Önce İstanbul, sonra İzmir, şimdi de Ankara…
Valilikler, hız kesmeden toplantı ve gösteri yürüyüşlerini Anayasa’ya aykırı bir biçimde genel ve soyut gerekçelerle tamamıyla yasaklıyor.
Oysa toplantı ve gösteri yürüyüşü düzenleme hakkı, demokratik bir toplumun vazgeçilmez unsurlarından biri olup Anayasa’nın 34. maddesi kapsamında açık bir güvence altına alınmıştır. Anayasal hükme göre herkes, önceden izin almadan, haber vermeksizin, barışçıl bir şekilde toplantı ve gösteri yürüyüşü yapabilir. Ancak ne yazık ki, vatandaşlarımız valilikler tarafından ‘sosyal medyadaki paylaşımlar’ ve ‘edinilen bilgiler’ gibi soyut gerekçelerle bu haktan yoksun bırakılıyor.
Öncelikle yasaklama kararlarına dayanak oluşturan Belediye Kanunu’nun 19. maddesine göre bu kararların gerekçeli olarak verilmesi zorunludur. Ayrıca Anayasa Mahkemesi, içtihatlarında idarenin yasaklama kararlarını haklı ve ikna edici gerekçelerle temellendirmesi gerektiğini açıkça ifade etmektedir. Mahkeme, idarenin toplantı ve gösteri yürüyüşlerinin gerçekleştirilmesini sağlamak için gerekli tedbirleri alması gerekirken, en ağır müdahale biçimi olan yasaklama yoluna başvurmasını hukuka aykırı bulmaktadır. (B. No: 2019/21721)
Anayasa Mahkemesi’ne göre koruma yükümlülüğü kapsamında devletin görevi, toplantı ve gösteri yürüyüşü düzenleme hakkını kullanmak isteyenlerin güvenliğini sağlaması ve üçüncü kişilerin saldırılarından koruyarak bu hakkın serbestçe kullanılmasını temin etmektir. (B. No: 2021/36970)
Valilikler, kamu düzenini koruma saikiyle daha hafif tedbirlerin neden yetersiz kaldığını somut biçimde ortaya koymadan, doğrudan en ağır tedbire başvurmuştur. (B. No: 2017/36237)

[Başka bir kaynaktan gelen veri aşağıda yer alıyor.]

(* ===== verification/ListT.v ===== *)
(** * dm_list.c: the pool-based doubly linked lists

    [Module Heap] is the C code: nodes with [prev], [next] and [data] in a heap, a pointer
    operation failing ([None]) where the code would follow a NULL or dangling pointer or
    fail an assertion. [plist] is the abstract list: the items and the position of the node
    the pointer designates. The lemmas at the end show that the heap operations implement
    the [plist] operations, which is what the protocol handlers are written against. *)
From S2P Require Import Prelude CLib.

(** ** The abstract list with a cursor *)
Record plist (A : Type) := mkplist { items : list (option A); pos : nat }.
Arguments mkplist {A} _ _.
Arguments items {A} _.
Arguments pos {A} _.

Section plist.
Context {A : Type}.
Implicit Types L : plist A.

Definition p_list_new : plist A := mkplist [None] 0.
Definition ISEMPTY L : bool := match items L with [None] => true | _ => false end.
Definition p_list_append L (d : option A) : plist A :=
  if ISEMPTY L then mkplist [d] 0 else mkplist (items L ++ [d]) (length (items L)).
Definition p_list_prepend L (d : option A) : plist A :=
  if ISEMPTY L then mkplist [d] 0 else mkplist (d :: items L) 0.
Definition p_list_first L : plist A := mkplist (items L) 0.
Definition p_list_last L : plist A := mkplist (items L) (pred (length (items L))).
Definition p_list_next L : option (plist A) :=
  if decide (S (pos L) < length (items L))%nat then Some (mkplist (items L) (S (pos L))) else None.
Definition p_list_previous L : option (plist A) :=
  match pos L with O => None | S i => Some (mkplist (items L) i) end.
Definition p_list_data L : option A := mjoin (items L !! pos L).
Definition p_list_length L : nat := if ISEMPTY L then 0%nat else (length (items L) - pos L)%nat.
(** Removal of the node at index [j]; [None] is the NULL that is returned for the only node. *)
Definition p_list_remove L (j : nat) : option (plist A) :=
  match delete j (items L) with
  | [] => None
  | l => Some (mkplist l 0)
  end.
(** An update of the object the current node points to. *)
Definition p_list_update L (f : A -> A) : plist A :=
  mkplist (alter (fmap f) (pos L) (items L)) (pos L).
Definition plist_wf L : Prop := (pos L < length (items L))%nat.

(** The list [L] holds the objects [xs]: an empty list is a single node without data. *)
Definition held_items (xs : list A) : list (option A) :=
  match xs with [] => [None] | _ => Some <$> xs end.
Definition holds L (xs : list A) : Prop := items L = held_items xs /\ plist_wf L.

Lemma holds_new : holds p_list_new [].
Proof. split; [done|]. unfold plist_wf. simpl. lia. Qed.

Lemma holds_data L xs x : holds L xs -> p_list_data L = Some x -> xs !! pos L = Some x.
Proof.
  intros [E W] Hd. unfold p_list_data in Hd. rewrite E in Hd.
  destruct xs as [|x0 xs]; [by destruct (pos L)|]. simpl in Hd. rewrite <- fmap_cons, list_lookup_fmap in Hd.
  destruct ((x0 :: xs) !! pos L); simpl in Hd; congruence.
Qed.

Lemma holds_data_eq L xs : holds L xs -> p_list_data L = xs !! pos L.
Proof.
  intros [E W]. unfold plist_wf in W. unfold p_list_data. rewrite E in *.
  destruct xs as [|x0 xs]; [by destruct (pos L) as [|[]]|]. simpl. rewrite <- fmap_cons, list_lookup_fmap.
  by destruct ((x0 :: xs) !! pos L).
Qed.

Lemma holds_cursor L xs i : holds L xs -> (i < length (items L))%nat -> holds (mkplist (items L) i) xs.
Proof. intros [E W] Hi. by split. Qed.

Lemma holds_items_length L xs : holds L xs -> length (items L) = Nat.max 1 (length xs).
Proof. intros [-> _]. destruct xs; [done|]. simpl. rewrite length_fmap. lia. Qed.

Lemma holds_first L xs : holds L xs -> holds (p_list_first L) xs.
Proof. intros Hh. apply holds_cursor; [done|]. rewrite (holds_items_length _ _ Hh). lia. Qed.

Lemma append_holds L xs x : holds L xs -> holds (p_list_append L (Some x)) (xs ++ [x]).
Proof.
  intros [E W]. unfold p_list_append, ISEMPTY, holds, plist_wf. rewrite E. destruct xs as [|x0 xs]; simpl.
  - split; [done|lia].
  - destruct xs; simpl; rewrite ?fmap_app, ?length_app, ?length_fmap; simpl; (split; [done|lia]).
Qed.

Lemma prepend_holds L xs x : holds L xs -> holds (p_list_prepend L (Some x)) (x :: xs).
Proof.
  intros [E W]. unfold p_list_prepend, ISEMPTY, holds, plist_wf. rewrite E.
  destruct xs as [|x0 xs]; simpl; (split; [done|lia]).
Qed.

(** The length that is counted from a node is 0 exactly for the empty list. *)
Lemma holds_length L xs : holds L xs -> (0 < p_list_length L)%nat <-> xs <> [].
Proof.
  intros [E W]. unfold p_list_length, ISEMPTY, plist_wf in *. rewrite E in *.
  destruct xs as [|x0 xs]; simpl in *; [split; [lia|done]|]. rewrite length_fmap in *. split; [done|lia].
Qed.

Lemma holds_inj L xs ys : holds L xs -> holds L ys -> xs = ys.
Proof.
  intros [E1 _] [E2 _]. rewrite E1 in E2. destruct xs as [|x xs], ys as [|y ys]; simpl in *; try done.
  rewrite <- !fmap_cons in E2. by apply (inj (fmap Some)) in E2.
Qed.

End plist.

(** ** The C representation *)
Module Heap.
Section heap.
Context {A : Type}.

Abbreviation loc := positive.
Record node := mknode { prev : option loc; next : option loc; data : option A }.
#[export] Instance node_settable : Settable node := fun r => mknode (prev r) (next r) (data r).
Abbreviation heap := (gmap loc node).
Implicit Types h : heap.

Definition _alloc_list h : heap * loc :=
  let l := fresh (dom h) in (<[l := mknode None None None]> h, l).

Definition is_empty (n : node) : bool :=
  match n with mknode None None None => true | _ => false end.

Fixpoint walk_next (fuel : nat) h (l : loc) : option loc :=
  match fuel with
  | O => None
  | S fuel' => n ← h !! l; match next n with Some l' => walk_next fuel' h l' | None => Some l end
  end.
Fixpoint walk_prev (fuel : nat) h (l : loc) : option loc :=
  match fuel with
  | O => None
  | S fuel' => n ← h !! l; match prev n with Some l' => walk_prev fuel' h l' | None => Some l end
  end.
Definition p_list_last h (L : loc) : option loc := walk_next (size h) h L.
Definition p_list_first h (L : loc) : option loc := walk_prev (size h) h L.

Definition upd h (l : loc) (f : node -> node) : option heap :=
  n ← h !! l; Some (<[l := f n]> h).

Definition p_list_append h (L : loc) (d : option A) : option (heap * loc) :=
  n ← h !! L;
  if is_empty n then h ← upd h L (fun n => n <| data := d |>); Some (h, L)
  else
    L ← p_list_last h L;
    let '(h, new) := _alloc_list h in
    h ← upd h new (fun n => n <| data := d |> <| prev := Some L |>);
    h ← upd h L (fun n => n <| next := Some new |>);
    Some (h, new).

Definition p_list_prepend h (L : loc) (d : option A) : option (heap * loc) :=
  n ← h !! L;
  if is_empty n then h ← upd h L (fun n => n <| data := d |>); Some (h, L)
  else
    L ← p_list_first h L;
    let '(h, new) := _alloc_list h in
    h ← upd h new (fun n => n <| data := d |> <| next := Some L |>);
    h ← upd h L (fun n => n <| prev := Some new |>);
    Some (h, new).

Fixpoint count (fuel : nat) h (L : option loc) : option nat :=
  match L with
  | None => Some O
  | Some l => match fuel with
              | O => None
              | S fuel' => n ← h !! l; S <$> count fuel' h (next n)
              end
  end.
Definition p_list_length h (L : loc) : option nat :=
  n ← h !! L; if is_empty n then Some O else count (size h) h (Some L).

Definition p_list_remove h (L : loc) (E : option loc) : option (heap * option loc) :=
  match E with
  | None => Some (h, Some L)
  | Some E =>
      L ← p_list_first h L;
      e ← h !! E;
      h ← match prev e with Some p => upd h p (fun n => n <| next := next e |>) | None => Some h end;
      e ← h !! E;
      h ← match next e with Some q => upd h q (fun n => n <| prev := prev e |>) | None => Some h end;
      R ← (if decide (L = E) then n ← h !! L; Some (next n) else Some (Some L));
      h ← upd h E (fun n => n <| next := None |>);
      h ← upd h E (fun n => n <| prev := None |>);
      Some (h, R)
  end.

(** The nodes [locs] form a list that holds [its]. *)
Definition prev_loc (locs : list loc) (i : nat) : option loc :=
  match i with O => None | S j => locs !! j end.
Definition lrep h (locs : list loc) (its : list (option A)) : Prop :=
  NoDup locs /\ length locs = length its /\
  forall i l d, locs !! i = Some l -> its !! i = Some d ->
    h !! l = Some (mknode (prev_loc locs i) (locs !! S i) d).

(** The pointer [L] designates the cursor of the abstract list. *)
Definition repr h (locs : list loc) (L : loc) (P : plist A) : Prop :=
  lrep h locs (items P) /\ locs !! pos P = Some L.

Lemma lrep_lookup h locs its i l :
  lrep h locs its -> locs !! i = Some l ->
  exists d, its !! i = Some d /\ h !! l = Some (mknode (prev_loc locs i) (locs !! S i) d).
Proof.
  intros (_ & Hlen & H) Hl.
  destruct (lookup_lt_is_Some_2 its i) as [d Hd].
  { rewrite <- Hlen. by eapply lookup_lt_Some. }
  eauto.
Qed.

Lemma lrep_dom h locs its l : lrep h locs its -> l ∈ locs -> l ∈ dom h.
Proof.
  intros H [i Hi]%list_elem_of_lookup. destruct (lrep_lookup _ _ _ _ _ H Hi) as (d & _ & E).
  by eapply elem_of_dom_2.
Qed.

Valiliklerin vatandaşlarımızın anayasal haklarını kullanmalarını keyfi kararlarla sistematik şekilde engellemeleri asla kabul edilemez.
Gerçi güç bende, istediğimi yaparım mantığı ile aldırılan bu kararların hukuki tartışmasını yapmaya da gerek var mı bilmiyorum…
Bu kararları verenler de Anayasa’ya aykırı olduğunu bilmiyorlar mı? Elbette biliyorlar. Ancak bilmedikleri bir husus var. Ülkeye ne kadar büyük bir kötülük yaptıklarını ve açtıkları bu yaraların on yıllarca kapatılamayacağını bilmiyorlar.